The voice cracked a bit, as voices tend to do when thrown across the Atlantic. Even still—and even over the phone— Toth and Asmus could practically see their uncle readjust his glasses, a small smirk playing across his tanned features. In the background, Uncle Luka and Uncle Alois were screaming expletives at some sort of video game.

"Well, your father and I did not always get along. He was a prick when we were growing up—always stealing my toys and books without telling me. Once, he nipped my Kung-Fu Action Jesus figurine and dressed it up in Super Awesome Ninja Spy Mary Magdalene's Covert Mission— Last Supper: The Second Course's robe set. You just don't do that. You don't put Kung-Fu Action Jesus in Super Awesome Ninja Spy Mary Magdalene's Covert Mission— Last Supper: The Second Course's robe set! Jesus didn't wear girl robes!" Claude huffed, his anger still ridiculous—er, obvious—after so many millennia. The squeak of his grinding teeth was worse than the white static of long-distance; Asmus and Toth frowned nervously at one another, wondering if maybe this hadn't been as dire an emergency as they'd first believed… Bearing in mind that an "emergency" was the only time that Sebastian and Ciel advised the twins to call the Trancys' on their own. But after a few deep breaths (and a suspicious sounding crack, like that of a table being karate-chopped in half), the devil calmed enough to continue on in a semi-rational manner.

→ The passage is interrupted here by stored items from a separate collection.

(* ===== verification/Daemon.v ===== *)
(** * main.cpp: [daemonize]

    The function that would turn the process into a daemon; its call in [main]
    is commented out.  [printf]s are left out, and [rlim] is what [getrlimit]
    stores if it succeeds. *)

From S2P Require Import Prelude Sys WorkerPool.
Open Scope Z_scope.

Definition RLIM_INFINITY : Z := 2 ^ 64 - 1.

(** A [fork] of the function: the parent exits, and a failure is printed. *)
Definition fork_child : sys_prog unit :=
  pid ← sys Fork;
  if pid <? 0 then mret () else if negb (pid =? 0) then exit_ 0 else mret ().

(** [for (i = 0; i < n; i++) close(i);] *)
Fixpoint close_all (n : nat) (i : Z) : sys_prog unit :=
  match n with O => mret () | S n => sys_ (Close_ i);; close_all n (i + 1) end.

Definition daemonize (rlim : Z) : sys_prog unit :=
  sys_ (Umask 0);;
  ret ← sys Getrlimit;
  let rlim_max := if ret <? 0 then Indeterminate else Val rlim in
  fork_child;;
  sys_ Setsid;;
  sys_ IgnoreHup;;
  fork_child;;
  sys_ (Chdir (bs "/"));;
  m ← sys_lift (read_cell rlim_max);
  let m := if m =? RLIM_INFINITY then 1024 else m in
  close_all (Z.to_nat (to_int m)) 0;;
  fd0 ← sys (Open_ (bs "/dev/null"));
  fd1 ← sys (Dup 0);
  fd2 ← sys (Dup 0);
  sys_ Openlog;;
  if negb (fd0 =? 0) || negb (fd1 =? 1) || negb (fd2 =? 2) then sys_ Syslog;; exit_ 1
  else sys_ Syslog.

(** ** Lemmas *)

Lemma close_all_ok n i rs :
  (n ≤ length rs)%nat →
  close_all n i rs = ((λ k, Close_ (i + Z.of_nat k)) <$> seq 0 n, Ok ((), drop n rs)).
Proof.
  revert i rs; induction n as [|n IH]; intros i [|r rs] Hl; simpl in Hl; try lia; [done..|].
  cbn [close_all]. rewrite sys_call_bind_, IH by lia. unfold after. cbn [fst snd app seq fmap list_fmap drop].
  rewrite Z.add_0_r, <-fmap_S_seq, <-list_fmap_compose.
  do 2 f_equal. apply list_fmap_ext. intros k x _. unfold compose. f_equal. lia.
Qed.

(** The number of descriptors that the loop closes. *)
Definition closes (rlim : Z) : nat := Z.to_nat (to_int (if rlim =? RLIM_INFINITY then 1024 else rlim)).

(** ** Properties *)

(** The daemon: if both calls of [fork] return 0 and the limit is known, every
    descriptor below the limit is closed, in order, and the process goes on
    exactly if the next three are 0, 1 and 2.  (A failed [fork] lets the
    process go on as it is.) *)
Theorem daemonize_child rlim u s h c closed fd0 fd1 fd2 o l rs :
  length closed = closes rlim →
  daemonize rlim ([u; 0; 0; s; h; 0; c] ++ closed ++ [fd0; fd1; fd2; o; l] ++ rs)
  = ([Umask 0; Getrlimit; Fork; Setsid; IgnoreHup; Fork; Chdir (bs "/")]
     ++ (Close_ ∘ Z.of_nat <$> seq 0 (closes rlim))
     ++ [Open_ (bs "/dev/null"); Dup 0; Dup 0; Openlog; Syslog]
     ++ (if bool_decide (fd0 = 0 ∧ fd1 = 1 ∧ fd2 = 2) then [] else [Exit 1]),
     if bool_decide (fd0 = 0 ∧ fd1 = 1 ∧ fd2 = 2) then Ok ((), rs) else Err Aborted).
Proof.
  intros Hc. unfold daemonize. cbn [app]. assert (∀ rs, fork_child (0 :: rs) = ([Fork], Ok ((), rs))) as Hf by done.
  rewrite sys_call_bind_, sys_call_bind, (sys_bind_done _ _ _ _ _ _ (Hf _)), !sys_call_bind_.
  rewrite (sys_bind_done _ _ _ _ _ _ (Hf _)), sys_call_bind_. cbn [Z.ltb Z.compare read_cell].
  assert (∀ B (k : Z → sys_prog B) rs, (sys_lift (Ok rlim) ≫= k) rs = k rlim rs) as ->.
  { intros B k rs'. unfold sys_lift, mbind, sys_bind. cbn. by destruct (k rlim rs'). }
  fold (closes rlim).
  rewrite (sys_bind_done _ _ _ _ _ _ (close_all_ok (closes rlim) 0 (closed ++ [fd0; fd1; fd2; o; l] ++ rs)
    ltac:(rewrite length_app; lia))).
  rewrite drop_app_length' by done. cbn [app]. rewrite !sys_call_bind, sys_call_bind_.
  destruct (Z.eqb_spec fd0 0), (Z.eqb_spec fd1 1), (Z.eqb_spec fd2 2); cbn [negb orb];
    rewrite ?(bool_decide_eq_true_2 (fd0 = 0 ∧ _)), ?(bool_decide_eq_false_2 (fd0 = 0 ∧ _)) by tauto;
    rewrite ?app_nil_r; reflexivity.
Qed.

(** If [getrlimit] has failed, the loop runs up to a limit without a value. *)
Theorem daemonize_limit_unknown rlim u s h c rs :
  daemonize rlim ([u; -1; 0; s; h; 0; c] ++ rs)
  = ([Umask 0; Getrlimit; Fork; Setsid; IgnoreHup; Fork; Chdir (bs "/")], Err Uninitialised).
Proof. done. Qed.

(** ** Witnesses *)

Lemma daemonize_child_witness :
  daemonize 2 [18; 0; 0; 5; 0; 0; 0; 0; 0; 0; 1; 2; 0; 0]
  = ([Umask 0; Getrlimit; Fork; Setsid; IgnoreHup; Fork; Chdir (bs "/"); Close_ 0; Close_ 1;
      Open_ (bs "/dev/null"); Dup 0; Dup 0; Openlog; Syslog], Ok ((), [])).
Proof. apply (daemonize_child 2 18 5 0 0 [0; 0] 0 1 2 0 0 []). vm_compute. reflexivity. Defined.
(* ===== verification/Programs.v ===== *)
(** * The test programs that drive the library

    test/src/test_splaytree.cpp, test/src/test_redis_client.cpp and
    test_mq_client.cpp: their [main]s, composed of the functions of the other
    files, with what they print. *)

From S2P Require Import Prelude Sys Log Heap SplayTree SplayHeap SplayRefine MqClient WorkerPool Net Seda StageProcess.
Open Scope Z_scope.

(** ** test_splaytree.cpp *)

(** [data[3]]; a data pointer is an index. *)
Definition splay_data : list Z := [1; 2; 3].

(** What is printed: the size of the root, and the data of the key 1002 if
    there is a tree. *)
Definition test_splaytree (fuel : nat) : HM tree_node (Z * option Z) :=
  root ← splaytree_insert fuel true None 1001 0;
  root ← splaytree_insert fuel true root 1002 1;
  root ← splaytree_insert fuel true root 1003 2;
  n ← load root;
  sp ← splaytree_splay fuel root 1002;
  match sp with
  | None => mret (nsize n, None)
  | Some _ =>
      m ← load sp;
      d ← lift (match splay_data !! Z.to_nat (ndata m) with Some d => Ok d | None => Err OutOfBounds end);
      mret (nsize n, Some d)
  end.

(** ** test_redis_client.cpp *)

(** [rc->decrRefCount()], with the destructor of the derived class if it deletes
    the object. *)
Definition decr_client (o : sedaObject) (rc : redisClient) : outcome sedaObject :=
  o ← decrRefCount o;
  _ ← (if deleted o then redis_destroy rc else Ok tt);
  Ok o.

(** [conn] is the result of [redisConnect]; a reply is NULL, or has its string
    if it has one.  The result of [main], and what it prints as [test:name]. *)
Definition reply_handle (r : option (option bytes)) : handle := match r with None => Null | Some _ => Live end.
Definition test_redis_client (pid : Z) (conn reply1 reply2 : option (option bytes)) : sys_prog (Z * option bytes) :=
  LogUtil_init pid true;;
  o ← sys_lift (incrRefCount sedaObject_new);
  '(rc, suc) ← sys_lift (Seda.connect conn redisClient_new);
  if suc : bool then
    '(rc, _) ← sys_lift (command (reply_handle reply1) rc);
    '(rc, _) ← sys_lift (command (reply_handle reply2) rc);
    str ← sys_lift (match reply2 with
      | None => Err NullDeref
      | Some None => Err NullDeref        (* [printf] of a string that is NULL *)
      | Some (Some str) => Ok str
      end);
    sys_lift (decr_client o rc);;
    mret (0, Some str)
  else sys_lift (decr_client o rc);; mret (-1, None).

(** ** test_mq_client.cpp *)

Section mq_client.
(** The identifiers that [pthread_create] stores for reader and publisher, and
    the results of [write]. *)
Context (reader publisher : Z) (write : bytes → Z).

(** The name of the publisher to subscribe to: the address without the port. *)
Definition publisher_name_of (ser_ip_port : bytes) : outcome bytes :=
  let index := match find_char ser_ip_port ":"%char with Some i => Z.of_nat i | None => size_t (-1) end in
  memcpy (replicate 128 NUL) 0 (c_str ser_ip_port) 0 index.

(** [publish]: [now n] is the text of [asctime] in the n-th round; [i] does not
    change. *)
Fixpoint publish (now : nat → bytes) (fuel n : nat) (i : Z) : sys_prog () :=
  match fuel with
  | O => sys_lift Timeout
  | S fuel =>
      if i <? 100 then
        sys_ (Sleep 1);;
        sys_lift (send write (now n));;
        publish now fuel (S n) i
      else mret ()
  end.

(** [handle_error] ends the process. *)
Definition test_mq_client (argv : list bytes) : sys_prog Z :=
  match argv with
  | _ :: ser_ip_port :: role :: _ =>
      role ← sys_lift (atoi role);
      '(mc, ret) ← Net.connect (mq_client_new ser_ip_port);
      if negb (ret =? 0) then exit_ (-1)
      else
        name ← sys_lift (if role =? 0 then Ok (replicate 128 NUL) else publisher_name_of ser_ip_port);
        '(_, ret) ← sys_lift (register_mq write role name);
        if negb (ret =? 0) then exit_ (-1)
        else
          mc ← client_loop reader mc;
          pid ← (if role =? 0 then ret ← sys PthreadCreate; mret (if ret =? 0 then publisher else 0) else mret 0);
          wait mc;;                                  (* [delete mc] *)
          (if role =? 0 then mret () else sys_ (PthreadJoin pid));;
          mret 0
  | _ => mret (-1)
  end.
End mq_client.

(** ** What they print *)

Lemma owns_nothing (h : gmap loc tree_node) : owns h [] h.
Proof. split_and!; [constructor|by intros p ?%not_elem_of_nil|by rewrite left_id_L by apply _]. Qed.

(** Keys of a tree that is known but for its addresses. *)
Ltac small_tree := apply nonneg_int_comparable; [lia|]; cbn; repeat constructor; cbn; lia.

(** test_splaytree.cpp, on any heap: three nodes, and the data of the key that
    was looked for; the rest of the memory is left alone. *)
Theorem test_splaytree_prints fuel h :
  (3 ≤ fuel)%nat →
  ∃ t h', test_splaytree fuel h = Ok ((3, Some 2), h') ∧ owns h' (tnodes t) h
    ∧ keys (elems t) = [1001; 1002; 1003].
Proof.
  intros Hf.
  assert (hwp (test_splaytree fuel) [] h (λ r L', ∃ t, r = (3, Some 2) ∧ L' ≡ₚ tnodes t ∧ keys (elems t) = [1001; 1002; 1003])) as H.
  { unfold test_splaytree.
    eapply hwp_bind, (insert_ok h fuel 1001 0 Leaf); [by small_tree|done|cbn; lia|done|].
    intros n1 L1 t1 HL1. eapply hwp_bind, (insert_ok h fuel 1002 1 t1); [by small_tree|done| |done|].
    { etrans; [apply rounds_size|]. change (tsize t1) with 1. lia. }
    intros n2 L2 t2 HL2. eapply hwp_bind, (insert_ok h fuel 1003 2 t2); [by small_tree|done| |done|].
    { etrans; [apply rounds_size|]. change (tsize t2) with 2. lia. }
    intros n3 L3 t3 HL3. eapply hwp_perm; [exact HL3|].
    set (t := Node (Node (Node Leaf (Entry n1 1001 0) Leaf) (Entry n2 1002 1) Leaf) (Entry n3 1003 2) Leaf).
    change t3 with t. unfold t. cbn [tnodes root e_loc]. exec. change (Some n3) with (root t).
    eapply (splay_ok h fuel 1002 t); [by small_tree|done| |reflexivity|].
    { etrans; [apply rounds_size|]. change (tsize t) with 3. lia. }
    intros L4 HL4. eapply hwp_perm; [exact HL4|].
    change (splay 1002 t) with (Node (Node Leaf (Entry n1 1001 0) Leaf) (Entry n2 1002 1) (Node Leaf (Entry n3 1003 2) Leaf)).
    cbn [root tnodes]. exec.
    eapply hwp_lift; [reflexivity|]. apply hwp_ret. exists (splay 1002 t). done. }
  destruct (H h (owns_nothing h)) as (r & h' & L' & E & Hh' & t & -> & HL' & Hk). exists t, h'. by rewrite <-HL'.
Qed.

(** test_redis_client.cpp. With a server that answers both commands it prints the
    second answer and ends well, although only the second reply is freed; whatever
    the first command answers, NULL too, nothing is noticed; a second answer
    without a string is printed all the same; and without a server the
    destructor, which [decrRefCount] runs, reads a reply that there never was. *)
Theorem test_redis_client_ends pid fd ret rs reply1 reply2 conn :
  0 ≤ pid < 2 ^ 31 →
  result_of (test_redis_client pid conn reply1 reply2) (fd :: if fd =? -1 then rs else ret :: rs)
  = match conn, reply2 with
    | Some None, Some (Some str) => Ok (0, Some str)
    | Some None, _ => Err NullDeref
    | Some (Some errstr), _ => _ ← log_debug (bs "Error: " ++ errstr); Err Uninitialised
    | None, _ => Err Uninitialised
    end.
Proof.
  intros Hp. unfold result_of, test_redis_client.
  rewrite (sys_bind_done _ _ _ _ _ _ (LogUtil_init_effects pid fd ret rs Hp)). cbn [after snd].
  destruct conn as [[errstr|]|].
  - cbn -[log_debug]. by destruct (log_debug _).
  - by destruct reply1, reply2 as [[str|]|].
  - done.
Qed.

(** The threads that a program joins. *)
Definition joins {A} (P : Z → Prop) (m : sys_prog A) : Prop := ∀ rs p, PthreadJoin p ∈ calls_of m rs → P p.

Section joins.
Context (P : Z → Prop).
Lemma joins_bind {A B} (m : sys_prog A) (k : A → sys_prog B) :
  joins P m → (∀ a rs rs', (m rs).2 = Ok (a, rs') → joins P (k a)) → joins P (m ≫= k).
Proof. intros Hm Hk rs p [H|(a & rs' & Ha & H)]%calls_of_bind; [by eapply Hm|by eapply Hk]. Qed.
Lemma joins_lift {A} (m : outcome A) : joins P (sys_lift m).
Proof. intros rs p H. by apply not_elem_of_nil in H. Qed.
Lemma joins_ret {A} (a : A) : joins P (mret a).
Proof. intros rs p H. by apply not_elem_of_nil in H. Qed.
Lemma joins_exit {A} c : joins P (exit_ c : sys_prog A).
Proof. intros rs p H. by apply list_elem_of_singleton in H. Qed.
Lemma joins_sys c : (∀ p, c = PthreadJoin p → P p) → joins P (sys c).
Proof. intros Hc rs p H. rewrite calls_of_sys in H. apply list_elem_of_singleton in H. by apply Hc. Qed.
Lemma joins_sys_ c : (∀ p, c = PthreadJoin p → P p) → joins P (sys_ c).
Proof. intros Hc. apply joins_bind; [by apply joins_sys|]. intros. apply joins_ret. Qed.
End joins.
#[local] Hint Resolve joins_lift joins_ret joins_exit : core.

Lemma connect_joins P mc : joins P (Net.connect mc).
Proof.
  apply joins_bind; [done|]. intros [[ip port] x] _ _ _. apply joins_bind; [by apply joins_sys|].
  intros fd _ _ _. apply joins_bind; [by apply joins_sys|]. intros c _ _ _. by case_match.
Qed.
Lemma connect_pid mc rs mc' r rs' : (Net.connect mc rs).2 = Ok ((mc', r), rs') → pid mc' = pid mc.
Proof.
  intros H. assert (result_of (Net.connect mc) rs = Ok (mc', r)) as Hr by (unfold result_of; by rewrite H).
  apply result_of_bind in Hr as ([[ip port] x] & rs1 & _ & Hr). apply result_of_bind in Hr as (fd & rs2 & _ & Hr).
  apply result_of_bind in Hr as (c & rs3 & _ & Hr). case_match; by injection Hr as <- <-.
Qed.

(** test_mq_client.cpp. The thread that publishes is never joined: [main] only
    waits for the reader of the client, in the destructor, and then deletes
    the client which the publisher goes on using; with the other role it joins
    the thread 0, which it has never created. *)
Theorem test_mq_client_joins reader publisher write argv :
  joins (λ p, p = reader ∨ p = 0) (test_mq_client reader publisher write argv).
Proof.
  unfold test_mq_client. destruct argv as [|a0 [|ser [|role argv]]]; [done..|].
  apply joins_bind; [auto|]. intros r _ _ _. apply joins_bind; [apply connect_joins|].
  intros [mc ret] rs rs' Hmc%connect_pid. cbn in Hmc. case_match; [auto|]. apply joins_bind; [auto|]. intros name _ _ _.
  apply joins_bind; [auto|]. intros [f ret'] _ _ _. case_match; [auto|]. apply joins_bind.
  { apply joins_bind; [by apply joins_sys|auto]. }
  intros mc' rs1 rs2 Hl. assert (∀ q, pid mc' = Val q → q = reader) as Hq.
  { unfold client_loop in Hl. destruct rs1 as [|x rs1]; [done|]. cbn in Hl. injection Hl as <- _. cbn.
    destruct (x =? 0); [by intros q [= ->]|by rewrite Hmc]. }
  assert (joins (λ p, p = reader ∨ p = 0) (wait mc')) as Hw.
  { apply joins_bind; [auto|]. intros q rs3 rs4 [Hp _]%lift_result. apply joins_sys_. intros p [= ->]. left.
    apply Hq. unfold read_cell in Hp. destruct (pid mc'); by simplify_eq. }
  destruct (r =? 0).
  - apply joins_bind; [apply joins_bind; [by apply joins_sys|auto]|]. intros q _ _ _. apply joins_bind; [auto|].
    intros _ _ _ _. apply joins_bind; auto.
  - apply joins_bind; [auto|]. intros q rs3 rs4 Hq0. injection Hq0 as <- _. apply joins_bind; [auto|]. intros _ _ _ _.
    apply joins_bind; [|auto]. apply joins_sys_. intros p [= <-]. by right.
Qed.

(** The thread that publishes, which is meant to send a hundred messages, never
    returns. *)
Theorem publish_never_returns write now fuel n rs : is_ok (result_of (publish write now fuel n 0) rs) = false.
Proof.
  destruct (result_of (publish write now fuel n 0) rs) as [a| |] eqn:E; [|done..]. exfalso.
  revert n rs E. induction fuel as [|fuel IH]; intros n rs E; [done|]. cbn [publish] in E.
  change (0 <? 100) with true in E. cbn match in E.
  apply result_of_bind in E as (? & rs1 & _ & E). apply result_of_bind in E as (? & rs2 & _ & E). by eapply IH.
Qed.

(** With the role of a publisher and a server that accepts the connection: two
    threads are made, and [main] ends when the reader does. *)
Theorem test_mq_client_publishes reader publisher write prog ip ds fd p2 p3 rs :
  ":"%char ∉ ip → no_nul ip → ds ≠ [] → Forall is_digit ds → digits_value 0 ds ≤ int_max →
  Z.of_nat (length ip) < 2 ^ 31 → write [x02; NUL] = 2 →
  test_mq_client reader publisher write [prog; ip ++ ":"%char :: ds; bs "0"] (fd :: 0 :: 0 :: p2 :: p3 :: rs)
  = ([Socket_; Connect fd (Inet ip (htons (digits_value 0 ds))); PthreadCreate; PthreadCreate; PthreadJoin reader],
     Ok (0, rs)).
Proof.
  intros Hip Hno Hne Hds Hmax Hlen Hw. unfold test_mq_client. 
  rewrite (sys_bind_done _ _ _ [] 0 (fd :: 0 :: 0 :: p2 :: p3 :: rs)) by done.
  destruct (client_finds_broker ip ds fd 0 (0 :: p2 :: p3 :: rs)) as [Hc _]; [done..|]. cbn zeta in Hc.
  rewrite (sys_bind_done _ _ _ _ _ _ Hc). change (negb ((if 0 <? 0 then -1 else 0) =? 0)) with false. cbn match.
  rewrite (sys_bind_done _ _ _ [] (replicate 128 NUL) (0 :: p2 :: p3 :: rs)) by done.
  rewrite (sys_bind_done _ _ _ [] ([x02; NUL], 0) (0 :: p2 :: p3 :: rs)).
  - done.
  - unfold sys_lift, register_mq. by rewrite control_frame_role0, bind_ok, Hw by done.
Qed.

"…anyway. I suppose I was a trifle… bitter… after growing up with someone like that. So when I realized how much Sebastian loved your mother, I tried to steal him and break him, like Sebastian had done to so many of my toys. But my plans were ultimately foiled by Alois and Hannah and Luka, who decided that—!"

"HEY! Hey, are you talking to the terrible twosome? Hiiiiiii, Azzy! Hi, Toto! Uncle Alois loves you!" sang a new voice, interrupting the old with an oomph and a noise like an elbow ramming into someone's gut with the strength of a bowling ball. "Haha, Luka says hey there, too! And so does Undie—he's here visiting. Right, you ol' bag of bones?"

There was a familiar "heeheehee" in the background, along with an eerily elongated "hellooooooo, moppets~"

"So, you guys talking to Claude about Ciel's past, or am I just making that up?" Alois questioned jauntily, ever the personified ray of (cancer-giving) sunshine and (pollen-laden) roses. "Why the sudden curiosity?"

Well.

"Mama n' Dada said dey were doin' S-n-M but Aunt Gwelle says Dada just wanted 't eat Mama up and den Angel says Mama bein' a demon was an acci'dent, like me and Toth, 'n den der was a fire n' we're in da closet," Asmus explained in one very long breath, sounding emotionally exhausted as she let loose this deluge of information. "And den Aunt Gwelle says dat Mama n' Dada are happy dat you guys made dat acc'ident."

"So we wan'ed ta hear whut you did," Toth finished coolly, ever the level-headed (and quieter) of the two.

"Oh… um." Sounding understandably taken aback by the children's rather awkwardly phrased version of events that had occurred over the past 200 years, Alois waffled for a moment… but finally cleared his throat with a laugh. For as convoluted as the question had been, it was easy enough to answer. Once he'd figured out what it was, anyway. "You wanna know how Ciel became a devil, then? I guess the short version of the story is that Claude lied to me about some stuff, so I was kinda pissed—oh, pardon, I shouldn't use language like that, huh? Okay, I was kinda ticked— better, right?— that everyone loved Ciel, and no one loved me, but mostly demons loved Ciel because he was tasty, so Hannah—who did love me— did me a favor and turned Ciel into a demon so no one would eat-slash-love him. But I guess I was wrong on at least one count, huh? Sebastian still loved him, and that's fabulous. Because now I have a cute niece and nephew to play with, right? And now Claude and I are all right, so Ciel and I are total BFFs. With that last F standing for five-eva. Dat mean longer den four-eva," the blonde concluded with a trill, sounding very pleased with his own story (and joke) telling abilities. Undoubtedly that had cleared everything up for the pair.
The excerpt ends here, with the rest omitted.